WatchDog Timer in Microcontroller

Discussion in 'Embedded Systems and Microcontrollers' started by Allen_Lusy, Apr 15, 2015.

  1. Allen_Lusy

    Thread Starter New Member

    Dec 10, 2014
    10
    0
    Hello,
    I working on microcontroller project. I want to use Watchdog Timer. I have a basic Question on it, which is
    Independent of particular controller. If i am enabling the watchdog Timer. I have to clear the Counter of Watchdog after some instruction in order to avoid the Warm Reset by Watchdog Timer.

    Q1) If the maximum count of Watchdog is 2 sec, then what should i do in the situation of below Code,
    for(I=0, I<20, I++)
    {
    //Piece of Code which will take more than 2 Sec.
    }

    Q2) In multithreading, for simple example If I am having two thread, Each Thread will Switch in 500ms.

    Thread 1:

    while(1)
    {
    if(Cond)
    {
    instruction 1
    }
    //Clear WDT Counter
    if(Cond)
    {
    instruction 1
    }
    while(wait for Cond);
    //Clear WDT Counter
    }

    Thread 2:
    while(1)
    {
    if(Cond)
    {
    instruction 1
    }
    //Clear WDT Counter
    if(Cond)
    {
    instruction 1
    }
    //Clear WDT Counter
    }

    In thread 1, there is a while condition which will wait for some Condition. My aim to reset the Controller, if that Condition is not meeting for 2 sec. But when Context Switch is happen, other thread will Clear the Counter. How this Condition can be manage.
     
  2. djsfantasi

    AAC Fanatic!

    Apr 11, 2010
    2,812
    834
    Why do you want to use the Watchdog Timer? Are any of your instructions blocking? I.e., one instruction may take 2 seconds or more to execute and nothing else can run? Or is it like this example. You send a message and want to wait up to 2 seconds for a response?

    The latter case can be done without a WDT. Add a timeout condition to your wait While.

    While(wait for condition && ! Timeout);

    Or in English, "while condition has not occurred and not timeout". Calculate timeout by noting the start time and current time using a function like millis().
     
  3. ErnieM

    AAC Fanatic!

    Apr 24, 2011
    7,394
    1,606
    Q1: You simple need to increase the “granularity” of the routine, meaning you need to look into what chunks of processing time so during normal processing the WDT gets a clear well within the timeout time. In other words, just sprinkle lots and lots of WDT clears thru the code.

    Q2: For this I would not depend on the WDT to reset the processor.

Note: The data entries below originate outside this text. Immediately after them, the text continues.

(** ** C7: refusal of an update *)

(** The three ways [update_order] can go: without credentials nothing is
    sent; after a fetch that shows no open order only the fetch was sent;
    otherwise the fetch is followed by the update request. *)
Lemma update_order_cases (T : PyText) S (h : handler S)
  (self : Shopify.collector) (order_id : string)
  (email phone address1 address2 city last_name province_code country zip1
     : option string) (w : S) :
  let url := opt_str (Shopify.BASE_URL self) ++ "/orders/" ++ order_id
             ++ ".json" in
  let get := HttpRequest GET url (Shopify.headers self) None in
  let put :=
    HttpRequest PUT url (Shopify.headers self)
      (Some (Shopify.update_payload order_id email phone address1 address2
               city last_name province_code country zip1)) in
  let out :=
    run_log h
      (Shopify.update_order self order_id email phone address1 address2
         city last_name province_code country zip1) w in
  (has_credentials self = false /\ out = (Ok VNone, w, []))
  \/ (has_credentials self = true
      /\ (forall resp, fst (h _ get w) = Ok resp -> open_order resp = None)
      /\ out = (Ok VNone, snd (h _ get w), [IO get (fst (h _ get w))]))
  \/ (has_credentials self = true
      /\ exists resp o x v w2 tail,
           fst (h _ get w) = Ok resp
           /\ open_order resp = Some o
           /\ out = (v, w2, IO get (Ok resp) :: IO put x :: tail)).
Proof.
  intros url get put out. subst out.
  unfold Shopify.update_order, Shopify._handle_auth_error.
  fold url. unfold has_credentials.
  destruct (truthy _); simpl; [| left; auto].
  destruct (opt_truthy (Shopify.BASE_URL self)); simpl; [| left; auto].
  right.
  unfold Shopify.get_checked, Shopify.raise_for_status. simpl.
  fold url. fold get.
  destruct (h _ get w) as [[resp | err] w1]; simpl.
  2: { left. split; [reflexivity |]. split; [discriminate | reflexivity]. }
  assert (Hclosed :
    forall out, open_order resp = None ->
      out = (Ok VNone, w1, [IO get (Ok resp)]) ->
      (true = true
       /\ (forall r, Ok resp = Ok r -> open_order r = None)
       /\ out = (Ok VNone, w1, [IO get (Ok resp)]))
      \/ (true = true
          /\ exists r o x v w2 tail,
               Ok resp = Ok r /\ open_order r = Some o
               /\ out = (v, w2, IO get (Ok r) :: IO put x :: tail))).
  { intros out Hopen Hout. left. split; [reflexivity |]. split; [| exact Hout].
    intros r Hr. inversion Hr; subst r. exact Hopen. }
  unfold open_order in Hclosed.
  destruct ((400 <=? status_code resp) && (status_code resp <? 600))%Z
    eqn:Hstatus; simpl; [apply Hclosed; reflexivity |].
  unfold Shopify.json.
  destruct (body resp) as [data |] eqn:Hbody; simpl;
    [| apply Hclosed; reflexivity].
  destruct data as [| | | | | | d |]; simpl;
    try (apply Hclosed; reflexivity).
  destruct (PyDict.get "order" d) as [| [|] | z | q | s | l | o |] eqn:Horder;
    simpl; try (apply Hclosed; reflexivity).
  - destruct (z =? 0)%Z; simpl; apply Hclosed; reflexivity.
  - destruct (Qeq_bool q 0); simpl; apply Hclosed; reflexivity.
  - destruct (PyStr.is_empty s); simpl; apply Hclosed; reflexivity.
  - destruct l; simpl; apply Hclosed; reflexivity.
  - destruct o as [| kv o']; simpl; [apply Hclosed; reflexivity |].
    fold (PyDict.get "fulfillment_status" (kv :: o')) in *.
    fold (PyDict.get "cancelled_at" (kv :: o')) in *.
    destruct (eq_str (PyDict.get "fulfillment_status" (kv :: o')) "fulfilled")
      eqn:Hfulfilled; simpl; [apply Hclosed; reflexivity |].
    destruct (PyDict.get "cancelled_at" (kv :: o')) eqn:Hcancelled; simpl;
      try (apply Hclosed; reflexivity).
    clear Hclosed. right. split; [reflexivity |].
    fold put.
    destruct (h _ put w1) as [x w2].
    match goal with
    | |- context [run_log h ?p w2] =>
        destruct (run_log h p w2) as [[v w3] tail]
    end.
    exists resp, (kv :: o'), x, v, w3, tail.
    split; [reflexivity |]. split; [| reflexivity].
    unfold open_order. rewrite Hstatus, Hbody, Horder, Hfulfilled, Hcancelled.
    reflexivity.
Qed.
(** *** The invariant of reachable instances *)

Lemma load_pdf_keeps self (e : Ext World) :
  RAGPipeline.well_formed self ->
  RAGPipeline.well_formed (snd (fst (RAGPipeline.load_pdf handle self e))).
Proof.
  intros Hwf. destruct (load_pdf_self self e) as [-> | [docs ->]]; auto.
  keep_well_formed Hwf.
Qed.

Lemma split_text_keeps cs co self (e : Ext World) :
  RAGPipeline.well_formed self ->
  RAGPipeline.well_formed
    (snd (fst (RAGPipeline.split_text handle cs co self e))).
Proof.
  intros Hwf.
  destruct (split_text_self cs co self e) as [-> | [Hg [c ->]]]; auto.
  keep_well_formed Hwf.
Qed.

Lemma create_vectorstore_keeps self (e : Ext World) :
  RAGPipeline.well_formed self ->
  RAGPipeline.well_formed
    (snd (fst (RAGPipeline.create_vectorstore handle self e))).
Proof.
  intros Hwf.
  destruct (create_vectorstore_self self e) as [-> | [Hg [c ->]]]; auto.
  keep_well_formed Hwf.
Qed.

Lemma setup_qa_chain_keeps m self (e : Ext World) :
  RAGPipeline.well_formed self ->
  RAGPipeline.well_formed
    (snd (fst (RAGPipeline.setup_qa_chain handle m self e))).
Proof.
  intros Hwf.
  destruct (setup_qa_chain_self m self e)
    as [-> | [Hg [c [Hc ->]]]]; auto.
  keep_well_formed Hwf. intros chain [= <-]. exact Hc.
Qed.

Lemma initialize_keeps cs co self (e : Ext World) :
  RAGPipeline.well_formed self ->
  RAGPipeline.well_formed
    (snd (fst (RAGPipeline.initialize handle cs co self e))).
Proof.
  intros Hwf. unfold RAGPipeline.initialize.
  apply bind_keeps; [now apply load_pdf_keeps|]; intros _ s1 e1 H1.
  apply bind_keeps; [now apply split_text_keeps|]; intros _ s2 e2 H2.
  apply bind_keeps; [now apply create_vectorstore_keeps|];
    intros _ s3 e3 H3.
  apply bind_keeps; [now apply setup_qa_chain_keeps|]; intros _ s4 e4 H4.
  now apply ret_keeps.
Qed.

Lemma after_keeps o self (e : Ext World) :
  RAGPipeline.well_formed self ->
  RAGPipeline.well_formed (fst (RAGPipeline.after handle o self e)).
Proof.
  intros Hwf. rewrite after_self. destruct o.
  - now apply load_pdf_keeps.
  - now apply split_text_keeps.
  - now apply create_vectorstore_keeps.
  - now apply setup_qa_chain_keeps.
  - now apply initialize_keeps.
  - now rewrite query_self.
Qed.

Lemma init_result pdf dir (e : Ext World) self e' :
  RAGPipeline.init handle pdf dir tt e = (inr self, tt, e') ->
  self = RAGPipeline.mk pdf dir None None None None.
Proof.
  unfold RAGPipeline.init. unfold_monad.
  next_call handle; [discriminate|].
  next_call handle; [discriminate|].
  destruct (truthy _); cbn; [|discriminate].
  intros H. now inversion H.
Qed.

Lemma reachable_well_formed self :
  RAGPipeline.Reachable handle self -> RAGPipeline.well_formed self.
Proof.
  induction 1 as [pdf dir e self e' Hinit | o self e Hr IH].
  - apply init_result in Hinit. subst self.
    split; [unfold RAGPipeline.in_order; cbn; intuition congruence|].
    cbn. congruence.
  - now apply after_keeps.
Qed.
(** * Loss landscape: terrain, gradient map, particles and wave scheduler

    A shallow embedding of the simulation core of [LossLandscape]
    (the React component that renders the loss landscape): the elevation
    function [lossFunction], the pre-computed gradient map
    ([buildGradientMap], [gradient]) and the per-frame function [animate]
    (spawn loop, wave state machine, particle loop).

    Numbers.  JavaScript numbers are modelled by exact rationals [Q]:
    rounding, overflow and NaN are outside the model.  The functions of
    the host that are not rational functions ([Math.sin], [Math.pow],
    [Math.sqrt]) and the predicate [isFinite] are taken from a record
    [JSMath], so every statement holds for any implementation of them.
    An array read outside the array ([undefined] in JavaScript, which
    turns arithmetic into NaN) is [None]. *)

From Stdlib Require Import ZArith QArith Qround Qabs Lia Lqa List Bool.
From stdpp Require Import base tactics option list.

Local Open Scope Q_scope.

(** ** Host arithmetic *)

Record JSMath := {
  Math_sin : Q -> Q;
  Math_pow : Q -> Q -> Q;
  Math_sqrt : Q -> Q;
  isFinite : Q -> bool
}.

Definition Qnat (n : nat) : Q := inject_Z (Z.of_nat n).

(** [a < b] and [a > b] of the source, as booleans. *)
Definition Qltb (a b : Q) : bool := negb (Qle_bool b a).
Definition Qgtb (a b : Q) : bool := Qltb b a.

Definition Math_floor (x : Q) : Q := inject_Z (Qfloor x).
Definition Math_abs (x : Q) : Q := Qabs x.
Definition Math_min (a b : Q) : Q := if Qle_bool a b then a else b.
Definition Math_max (a b : Q) : Q := if Qle_bool a b then b else a.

Set some timer off to the side and if that reads over your time limit then execute a reset instruction.

    Keep in mind tight loops (such as “ while (!switch_down) {ResetWDT();} ” are either great choices (as the processor is essentially doing nothing waiting on the user) or really poor choices (if some hardware device is not working and THAT is the hold up).